Work to complete :: Exactly the lines from the opening of the data through the line containing "[|not_err Ec]." should be reproduced, please, with nothing added.

Data for processing ::
Lemma psk_handshake_completes_witness :
  exists a c, NewMultiPSKAuth team = Ok a /\
    NewMultiPSKAuth [mkSecret LabelOwner (str "hunter2") zeroCaps] = Ok c /\
    duet (ClientHandshake c (Some (nonce_of x01))) (ServerHandshake a (Some (nonce_of x02))) =
    Some (Ok (mkIdentity LabelOwner zeroCaps), Ok (mkIdentity LabelOwner (mkCaps true true true))).
Proof.
  destruct (NewMultiPSKAuth team) as [a|] eqn:Ea; [|not_err Ea].
  destruct (NewMultiPSKAuth [mkSecret LabelOwner (str "hunter2") zeroCaps]) as [c|] eqn:Ec;
    [|not_err Ec].
  exists a, c. split; [reflexivity|]. split; [reflexivity|].
  refine (psk_handshake_completes team a c (mkSecret LabelOwner (str "hunter2") (mkCaps true true true))
    zeroCaps (nonce_of x01) (nonce_of x02) Ea _ Ec eq_refl eq_refl).
  left.
Defined.

(** A proof is good in one direction and for one pair of nonces only: with
    a hash that does not collide under a key, no MAC the server ever sends is
    accepted as a client's proof, so reflecting the server's own challenge
    back does not authenticate, and a client proof is accepted only for the
    two nonces it was made for. *)
Theorem psk_proofs_do_not_transfer {H : MacPrims} key a b c d
  (Hinj : mac_injective H)
  (Ha : len a = pskNonceSize) (Hc : len c = pskNonceSize) :
  mac key macLabelServer a b <> mac key macLabelClient c d /\
  (mac key macLabelClient a b = mac key macLabelClient c d -> a = c /\ b = d).
Proof.
  unfold len in *. split.
  - intros E%Hinj. apply mac_input_inj in E as (E & _); [|done|lia]. vm_compute in E. discriminate.
  - intros E%Hinj. apply mac_input_inj in E as (_ & ?); [done|done|lia].
Qed.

Exercise response ::
Lemma psk_handshake_completes_witness :
  exists a c, NewMultiPSKAuth team = Ok a /\
    NewMultiPSKAuth [mkSecret LabelOwner (str "hunter2") zeroCaps] = Ok c /\
    duet (ClientHandshake c (Some (nonce_of x01))) (ServerHandshake a (Some (nonce_of x02))) =
    Some (Ok (mkIdentity LabelOwner zeroCaps), Ok (mkIdentity LabelOwner (mkCaps true true true))).
Proof.
  destruct (NewMultiPSKAuth team) as [a|] eqn:Ea; [|not_err Ea].
  destruct (NewMultiPSKAuth [mkSecret LabelOwner (str "hunter2") zeroCaps]) as [c|] eqn:Ec;
    [|not_err Ec].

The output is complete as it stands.